Saat Apple Mencapai Kapitalisasi Pasar $3 Triliun, Bangkitnya Teknologi AR dan AI Mendominasi Pemandangan
Pencapaian bersejarah Apple dengan kapitalisasi pasar $3 triliun menyoroti tidak hanya pertumbuhannya, tetapi juga peningkatan fokus pada teknologi Augmented Reality dan Kecerdasan Buatan di antara perusahaan teknologi terkemuka.

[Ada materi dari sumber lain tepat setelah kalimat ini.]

Lemma holds_construct q args : holds (construct ds program eval exec block_value q args) value_ok.
Proof. unfold construct. settles. Qed.
#[local] Hint Resolve holds_call_method holds_construct : settles.

Lemma holds_associated ty n ps b : holds (bind_associated ty n ps b) (fun _ => True).
Proof. unfold bind_associated. settles. Qed.

Lemma push_group_ok gk k v groups :
  settled gk = true -> settled k = true -> settled v = true -> groups_ok groups -> groups_ok (push_group ds gk (k, v) groups).
Proof.
  intros Hg Hk Hv H. induction H as [|[g held] groups [H1 H2] H IH]; simpl.
  - apply Forall_singleton. split; [done|]. simpl. by rewrite Hk, Hv.
  - case_match; constructor; try done. split; [done|]. simpl. rewrite forallb_app. simpl in *. by rewrite H2, Hk, Hv.
Qed.

Lemma holds_group f es : forall groups, settled (VCollection es) = true -> groups_ok groups ->
  holds (group_entries ds eval f es groups) some_groups_ok.
Proof.
  induction es as [|[k v] es IH]; intros groups Hes Hg; simpl; [intros s; by apply holds_ret|]. simpl in Hes.
  apply andb_true_iff in Hes as [[Hk Hv]%andb_true_iff Hes]. intros s.
  apply (holds_bind s _ _ value_ok); [apply holds_apply; by left|intros; frames|]. intros gk s' Hgk.
  destruct (is_pending gk) eqn:E; [destruct gk; try done; apply holds_ret; by apply pending_waits|].
  apply IH; [done|]. apply push_group_ok; auto. by apply not_pending_ok.
Qed.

Apple telah menjadi perusahaan publik pertama yang mengakhiri hari perdagangan dengan membanggakan pasar yang memusingkan senilai $3 triliun. Pencapaian yang patut dicatat, menyusul lonjakan 2,31% pada sahamnya, dengan sempurna mengakhiri tahun yang melihat saham raksasa teknologi itu naik hampir 46%. Meskipun Apple awalnya mencapai tolok ukur kapitalisasi pasar ini pada Januari 2022, Apple tidak dapat mempertahankan pencapaian tersebut pada akhir hari.
Lonjakan klasemen Apple tahun ini merupakan perubahan haluan yang mencolok dari tahun 2022 ketika perusahaan menyaksikan kapitalisasi pasarnya anjlok di bawah ambang batas $2 triliun untuk pertama kalinya sejak bulan-bulan awal tahun 2021.
Penilaian penting ini bertepatan dengan peluncuran Apple Vision Pro yang telah lama dinantikan, headset Augmented Reality (AR) inovatif Apple. Dengan banderol harga $3.499, gadget AR mutakhir ini, yang harus ditambatkan pengguna ke paket baterai seukuran iPhone, dijadwalkan untuk dirilis pada tahun mendatang.
Terobosan Apple datang pada saat Kecerdasan Buatan (AI) telah menjadi pusat perhatian, sebagian berkat pengenalan ChatGPT OpenAI pada akhir tahun 2022. Perkembangan ini telah mendorong gelombang semangat AI, dengan para pemimpin industri seperti Microsoft, Google, Nvidia, dan Meta memanfaatkan teknologi yang akan datang. Menariknya, Nvidia membanggakan lonjakan 181% yang luar biasa tahun ini, diikuti oleh Meta dengan lompatan 137%. Apple, di sisi lain, terlihat diam tentang masalah AI, sementara para pesaingnya telah menggunakan teknologi pemula.
Harus diakui bahwa empat pembangkit tenaga teknologi lain yang berbasis di AS, khususnya Alphabet, Microsoft, Amazon, dan Nvidia, telah melampaui valuasi di atas angka $1 triliun.
Terlepas dari penurunan penjualan dan laba, laporan pendapatan kuartalan yang mengejutkan kuat yang diposting oleh Apple pada bulan Mei memperkuat posisinya di antara investor, menambah daya pikat perusahaan di pasar saham. Hal ini lebih lanjut berdiri sebagai bukti pengejaran keunggulan dan inovasi Apple yang tak kenal lelah - sebuah visi yang dibagikan oleh platform no-codeAppMaster, yang merevolusi adegan pengembangan aplikasi dengan pendekatannya yang intuitif dan efisien.